Marc 12, 18-27

« Faire lever la vie… »

© Chagall, Buisson ardent
© Chagall, Buisson ardent

Nous pourrions refermer cette page d’Evangile et nous écrier : Non-lieu, casuistique grotesque, à question absurde pas de réponse !

Jésus n’a pas refusé de dialoguer avec les Sadducéens : il les a seulement déplacés dans leur questionnement. Il a débusqué, de façon très habile, la position spirituelle cachée sous le voile de la controverse et l’exemple de cette femme aux sept maris, poussé jusqu’au ridicule.

Quel est l’objet caché ? La capacité à « faire lever la vie » – c’est la traduction littérale du verbe « ressusciter ».
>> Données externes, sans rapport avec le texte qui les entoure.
(* ===== verification/ExecCredentialsTheory.v ===== *)
(** * What [execve] may do to credentials *)
From S2P Require Import Prelude Heap Credentials GroupsTheory ExecCredentials.
Import Credentials ExecCredentials.
#[local] Open Scope Z_scope.

(** A credential's supplementary groups are absent or a sorted array in memory. *)
Definition groups_ok (gs : gmap Z kernel_credential_groups) (c : kernel_credentials) : Prop :=
  c.(groups) ≠ 0 → ∃ gr, gs !! c.(groups) = Some gr ∧
    Z.to_nat gr.(g_count) = length gr.(g_ids) ∧ StronglySorted Z.le gr.(g_ids).
Definition group_ids (gs : gmap Z kernel_credential_groups) (c : kernel_credentials) : list Z :=
  if decide (c.(groups) = 0) then [] else
  match gs !! c.(groups) with Some gr => gr.(g_ids) | None => [] end.

Lemma in_group_total gs c g :
  groups_ok gs c →
  kernel_credentials_in_group gs c g = Done (bool_decide (g = c.(fsgid) ∨ g ∈ group_ids gs c)).
Proof.
  intros Hok. unfold group_ids. destruct (decide (c.(groups) = 0)) as [E|Hnz].
  - unfold kernel_credentials_in_group. case_decide as Hfs.
    + f_equal. symmetry. apply bool_decide_eq_true. by left.
    + rewrite decide_True by done. simpl. f_equal. symmetry. apply bool_decide_eq_false.
      intros [?|?%elem_of_nil]; [congruence|done].
  - destruct (Hok Hnz) as (gr & Hgr & Hn & Hs). rewrite Hgr. by apply in_group_spec.
Qed.

Lemma little32_ok p offset : (offset + 3 < length p)%nat → ∃ v, little32 p offset = Done v.
Proof.
  intros Hlen. unfold little32.
  destruct (lookup_lt_is_Some_2 p offset) as [b0 H0]; [lia|].
  destruct (lookup_lt_is_Some_2 p (offset + 1)) as [b1 H1]; [lia|].
  destruct (lookup_lt_is_Some_2 p (offset + 2)) as [b2 H2]; [lia|].
  destruct (lookup_lt_is_Some_2 p (offset + 3)) as [b3 H3]; [lia|].
  rewrite (aread_ok _ _ _ H0). run. rewrite (aread_ok _ _ _ H1). run.
  rewrite (aread_ok _ _ _ H2). run. rewrite (aread_ok _ _ _ H3). run. by eexists.
Qed.

(** The stages only touch the effective IDs and the permitted set. *)
Record kept (c d : kernel_credentials) : Prop := {
  k_uid : c.(uid) = d.(uid);
  k_gid : c.(gid) = d.(gid);
  k_ambient : c.(ambient) = d.(ambient);
  k_inheritable : c.(inheritable) = d.(inheritable);
  k_bounding : c.(bounding) = d.(bounding);
  k_groups : c.(groups) = d.(groups);
}.
#[global] Instance kept_preorder : PreOrder kept.
Proof. split; [by split|]. intros ? ? ? [] []. split; congruence. Qed.

Lemma apply_setid_kept c file nnp : kept (apply_setid c file nnp) c.
Proof. unfold apply_setid. by destruct (_ && _). Qed.
Lemma apply_filecap_cases c file :
  length file.(filecap) = 24%nat →
  (∃ error c', apply_filecap c file = Done (inl (error, c')) ∧
     (error = - KERNEL_EINVAL ∨ error = - KERNEL_EPERM)) ∨
  (∃ c' hf ef, apply_filecap c file = Done (inr (c', hf, ef)) ∧ kept c' c ∧
     c'.(euid) = c.(euid) ∧ c'.(egid) = c.(egid) ∧
     (file.(nosuid) = true ∨ file.(filecap_present) = false → c' = c ∧ hf = false ∧ ef = false)).
Proof.
  intros Hlen. unfold apply_filecap. destruct (_ && _) eqn:Ebr.
  2: { right. exists c, false, false. split; [done|]. by split; [reflexivity|]. }
  assert (Hbr : ¬ (file.(nosuid) = true ∨ file.(filecap_present) = false))
    by (destruct (nosuid file), (filecap_present file); naive_solver).
  case_decide; [left; eexists _, _; split; [done|by left]|].
  destruct (little32_ok (filecap file) 0) as [magic ->]; [lia|]. run.
  case_decide; [left; eexists _, _; split; [done|by left]|].
  assert (∃ foreign, (if decide (Z.shiftr magic 24 ≠ 3) then Done false
    else rootid ← little32 (filecap file) 20; Done (bool_decide (rootid ≠ 0))) = Done foreign)
    as [foreign ->].
  { destruct (decide (Z.shiftr magic 24 ≠ 3)); [by eexists|].
    destruct (little32_ok (filecap file) 20) as [v ->]; [lia|]. run. by eexists. }
  run. destruct foreign; [right; exists c, false, false; split; [done|]; by split; [reflexivity|]|].
  destruct (little32_ok (filecap file) 4) as [fp ->]; [lia|]. run.
  destruct (little32_ok (filecap file) 8) as [fi ->]; [lia|]. run.
  destruct (little32_ok (filecap file) 12) as [hp ->]; [lia|]. run.
  destruct (little32_ok (filecap file) 16) as [hi ->]; [lia|]. run.
  destruct (decide (Z.shiftr magic 24 ≠ 1)); run;
    match goal with |- context [decide (_ = true ∧ ?P)] => destruct (decide (_ = true ∧ P)) end;
    try (left; eexists _, _; split; [done|by right]);
    (right; eexists _, _, _; split_and!; [done|by split|done|done|tauto]).
Qed.
Lemma apply_root_kept c old hf ef : kept (apply_root c old hf ef).1 c ∧
  (apply_root c old hf ef).1.(euid) = c.(euid) ∧ (apply_root c old hf ef).1.(egid) = c.(egid).
Proof. unfold apply_root. do 2 (case_decide; simpl; try (by split; [split|])). Qed.
Lemma apply_unsafe_kept c old ch us nnp : kept (apply_unsafe c old ch us nnp) c.
Proof. unfold apply_unsafe. destruct (_ && _); [|done]. by destruct (_ || _). Qed.

(** Every run either refuses with a reason, or passes through the stages. *)
Lemma prepare_cases gs next old file us nnp se0 du0 :
  length file.(filecap) = 24%nat → groups_ok gs old →
  (∃ error n, kernel_exec_credentials_prepare gs next old file us nnp se0 du0 = Done (error, n, se0, du0) ∧
     (error = - KERNEL_EINVAL ∨ error = - KERNEL_EPERM)) ∨
  (∃ c hf ef changed n,
     n = settle (apply_unsafe c old changed us nnp) hf changed ef ∧
     kernel_exec_credentials_prepare gs next old file us nnp se0 du0 = Done (0, n,
       changed || bool_decide (n.(euid) ≠ old.(uid)) || bool_decide (n.(egid) ≠ old.(gid)) ||
         (bool_decide (n.(uid) ≠ 0) &&
          (ef || bool_decide (Z.land n.(permitted) (Z.lnot n.(ambient)) ≠ 0))),
       file.(readable) && bool_decide (old.(euid) = old.(uid) ∧ old.(egid) = old.(gid) ∧
         n.(euid) = old.(euid) ∧ n.(egid) = old.(egid) ∧
         n.(fsuid) = old.(fsuid) ∧ n.(fsgid) = old.(fsgid)) && negb (gained n old)) ∧
     kept c next ∧
     changed = bool_decide (c.(euid) ≠ old.(euid) ∨
       ¬ (c.(egid) = old.(fsgid) ∨ c.(egid) ∈ group_ids gs old)) ∧
     c.(euid) = (apply_setid next file nnp).(euid) ∧ c.(egid) = (apply_setid next file nnp).(egid)).
Proof.
  intros Hlen Hg. unfold kernel_exec_credentials_prepare.
  set (c0 := apply_setid (with_permitted next 0) file nnp).
  assert (Hk0 : kept c0 next) by (etrans; [apply apply_setid_kept|by split]).
  assert (Hn0 : c0.(euid) = (apply_setid next file nnp).(euid) ∧ c0.(egid) = (apply_setid next file nnp).(egid)).
  { unfold c0, apply_setid. by destruct (_ && _). }
  destruct (apply_filecap_cases c0 file Hlen) as [(error & c' & -> & He)|(c1 & hf & ef & -> & Hk1 & He1 & Hg1 & _)].
  { left. run. by eexists _, _. }
  run. right. pose proof (apply_root_kept c1 old hf ef) as (Hk2 & He2 & Hg2).
  destruct (apply_root c1 old hf ef) as [c2 ef2]. simpl in *.
  exists c2, hf, ef2, (bool_decide (c2.(euid) ≠ old.(euid) ∨
       ¬ (c2.(egid) = old.(fsgid) ∨ c2.(egid) ∈ group_ids gs old))). eexists. split; [done|].
  assert (Hch : ∃ b, (if decide (c2.(euid) ≠ old.(euid)) then Done true
      else kernel_credentials_in_group gs old c2.(egid)) = Done b ∧
    bool_decide (c2.(euid) ≠ old.(euid)) || negb b = bool_decide (c2.(euid) ≠ old.(euid) ∨
       ¬ (c2.(egid) = old.(fsgid) ∨ c2.(egid) ∈ group_ids gs old))).
  { destruct (decide (c2.(euid) ≠ old.(euid))) as [Hne|Heq].
    - exists true. split; [done|]. rewrite (bool_decide_true (_ ≠ _)) by done.
      symmetry. apply bool_decide_eq_true. by left.
    - rewrite in_group_total by done. eexists. split; [done|].
      rewrite (bool_decide_false (_ ≠ _)) by done. simpl. rewrite <-bool_decide_not.
      apply bool_decide_ext. tauto. }
  destruct Hch as (b & -> & Hb). run. rewrite Hb. split; [done|]. split; [by etrans; [|etrans]|].
  split; [done|]. destruct Hn0. split; congruence.
Qed.

(** [next] is a private copy of [old], as [kernel_credentials_clone] makes it. *)
Record clone_of (next old : kernel_credentials) : Prop := {
  cl_kept : kept next old;
  cl_euid : next.(euid) = old.(euid);
  cl_egid : next.(egid) = old.(egid);
}.

Lemma not_gained c old : gained c old = false ↔ bits_subset c.(permitted) old.(permitted).
Proof.
  unfold gained, bits_subset. rewrite bool_decide_eq_false. split; [|tauto].
  intros H. by destruct (decide (Z.land (permitted c) (Z.lnot (permitted old)) = 0)).
Qed.
Lemma apply_unsafe_confined c old ch us nnp :
  us || nnp = true → bits_subset (apply_unsafe c old ch us nnp).(permitted) old.(permitted).
Proof.
  intros Hu. unfold apply_unsafe. rewrite Hu, andb_true_r. destruct (ch || gained c old) eqn:E.
  - apply bits_subset_land_r.
  - apply orb_false_iff in E as [_ E]. by apply not_gained.
Qed.
Lemma settle_sets n hf ch ef : bits_subset (settle n hf ch ef).(effective) (settle n hf ch ef).(permitted).
Proof. simpl. destruct ef; auto with boaros. Qed.

Lemma apply_unsafe_ids c old ch us nnp :
  ch || gained c old = true → us || nnp = true →
  nnp = true ∨ kernel_credentials_capable old KERNEL_CAP_SETUID = false →
  (apply_unsafe c old ch us nnp).(euid) = c.(uid) ∧ (apply_unsafe c old ch us nnp).(egid) = c.(gid).
Proof.
  intros E1 E2 Hn. unfold apply_unsafe. rewrite E1, E2. simpl.
  destruct Hn as [->| ->]; [rewrite orb_true_r|]; done.
Qed.

(** C18: a restricted exec (no_new_privs, or filesystem state shared with other
    processes) never gains a capability, whatever the file's mode bits, owner and
    capability attribute say and however malformed that attribute is.  Under
    no_new_privs, or without the right to change IDs, the effective IDs of the
    new image are ones the caller already had.  A refused exec reports EINVAL
    or EPERM and publishes no flags. *)
Theorem restricted_exec_confined gs (next old : kernel_credentials)
    (file : kernel_vfs_exec_metadata) (unsafe_fs no_new_privs se0 du0 : bool)
    (Hlen : length file.(filecap) = 24%nat) (Hgroups : groups_ok gs old)
    (Hclone : clone_of next old) (Hambient : bits_subset old.(ambient) old.(permitted))
    (Hrestricted : unsafe_fs || no_new_privs = true) :
  ∃ st n se du,
    kernel_exec_credentials_prepare gs next old file unsafe_fs no_new_privs se0 du0
      = Done (st, n, se, du) ∧
    (st ≠ 0 → (st = - KERNEL_EINVAL ∨ st = - KERNEL_EPERM) ∧ se = se0 ∧ du = du0) ∧
    (st = 0 →
       bits_subset n.(permitted) old.(permitted) ∧ bits_subset n.(effective) n.(permitted) ∧
       (no_new_privs = true ∨ kernel_credentials_capable old KERNEL_CAP_SETUID = false →
        (n.(euid) = old.(euid) ∨ n.(euid) = old.(uid)) ∧
        (n.(egid) = old.(gid) ∨ n.(egid) = old.(fsgid) ∨ n.(egid) ∈ group_ids gs old))).
Proof.
  destruct Hclone as [Hk Hu Hg'].
  destruct (prepare_cases gs next old file unsafe_fs no_new_privs se0 du0 Hlen Hgroups)
    as [(error & n & -> & He)|(c & hf & ef & changed & n & En & -> & Hkc & Hch & _)].
  { eexists _, _, _, _. split; [done|]. split; [done|].
    unfold KERNEL_EINVAL, KERNEL_EPERM in He. lia. }
  eexists _, _, _, _. split; [done|]. split; [done|]. intros _.
  pose proof (apply_unsafe_confined c old changed unsafe_fs no_new_privs Hrestricted) as Hconf.
  pose proof (apply_unsafe_kept c old changed unsafe_fs no_new_privs) as Hku.
  rewrite En. split; [|split; [apply settle_sets|]].
  - simpl. apply bits_subset_lor. split; [done|]. destruct (hf || changed); [done|].
    by rewrite (k_ambient _ _ Hku), (k_ambient _ _ Hkc), (k_ambient _ _ Hk).
  - intros Hids. simpl. destruct (changed || gained c old) eqn:E.
    + destruct (apply_unsafe_ids c old changed unsafe_fs no_new_privs E Hrestricted Hids) as [-> ->].
      rewrite (k_uid _ _ Hkc), (k_uid _ _ Hk), (k_gid _ _ Hkc), (k_gid _ _ Hk). tauto.
    + unfold apply_unsafe. rewrite E. simpl. apply orb_false_iff in E as [E _]. subst changed.
      apply bool_decide_eq_false in E.
      destruct (decide (c.(egid) = old.(fsgid) ∨ c.(egid) ∈ group_ids gs old)); [|tauto].
      destruct (decide (c.(euid) = old.(euid))); tauto.
Qed.

Definition demo_user : kernel_credentials :=
  mk_credentials 1 1 1000 1000 1000 1000 100 100 100 100 0 0 0 0 KERNEL_CAP_VALID_MASK 0 0 2.
(** A set-user-ID root program with every capability in its attribute. *)
Definition demo_file : kernel_vfs_exec_metadata :=
  mk_metadata 2541 0 0 [1; 0; 0; 2; 255; 255; 255; 255; 0; 0; 0; 0; 255; 1; 0; 0; 0; 0; 0; 0; 0; 0; 0; 0]
    20 true false true.
Lemma demo_clone : clone_of demo_user demo_user.
Proof. by split. Qed.
Lemma restricted_exec_confined_witness :
  ∃ st n se du,
    kernel_exec_credentials_prepare ∅ demo_user demo_user demo_file false true false true
      = Done (st, n, se, du) ∧ st = 0 ∧ bits_subset n.(permitted) 0 ∧ n.(euid) = 1000.
Proof.
  destruct (restricted_exec_confined ∅ demo_user demo_user demo_file false true false true
    eq_refl ltac:(intros H; by destruct H) demo_clone eq_refl eq_refl) as (st & n & se & du & E & _ & Hok).
  assert (Est : st = 0) by (vm_compute in E; congruence).
  exists st, n, se, du. split; [exact E|]. split; [exact Est|].
  destruct (Hok Est) as (Hp & _ & Hids). split; [exact Hp|].
  destruct (Hids (or_introl eq_refl)) as [[H|H] _]; exact H.
Defined.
Qui « fera lever une descendance » à travers cette femme ? Autrement dit, qui peut garantir le don de l’Alliance nouée avec le Dieu vivant et inscrite dans la bénédiction, de génération en génération ?

Les « Sadducéens », que nous sommes parfois, résolvent la question en s’appropriant le don de la vie : c’est ici que nous sommes « totalement dans l’erreur ». Nous oublions que la vie nous est venue comme un cadeau gratuit, que nous la transmettons sans jamais la posséder. Que cette tentation de mettre la main sur l’origine du don – c’est-à-dire sur le Donateur Vivant – demeure toujours enfouie en nous.

Nous « méconnaissons les Ecritures », elles ne viennent pas à nos oreilles et à notre cœur comme parole vive, capable « de faire lever des enfants à Abraham, à partir des pierres » stériles de nos chemins d’humanité (cf. Matthieu 3,9).

« N’avez-vous pas lu, au récit du Buisson ardent… », à travers quel Nom la vie se communique ? Ce Nom imprononçable – que nul ne peut enfermer dans une définition – et que Rachi traduit ainsi : « Je suis Celui que tu verras que Je suis quand tu feras l’expérience, dans ton histoire, du don de libération et de salut qui vient de Moi ».

« Il n’est pas le Dieu des morts, mais le Dieu des vivants ».

Un commentaire

  1.  » Nous oublions que la vie nous est venue comme un cadeau gratuit, que nous la transmettons sans jamais la posséder.  »
    En prendre vraiment conscience nous libère et nous arrêtons de croire savoir ce qui est bon pour l’autre et pour son chemin de vie. Nous arrêtons de vouloir maîtriser le mouvement de la vie en nous et en ceux qui nous entourent.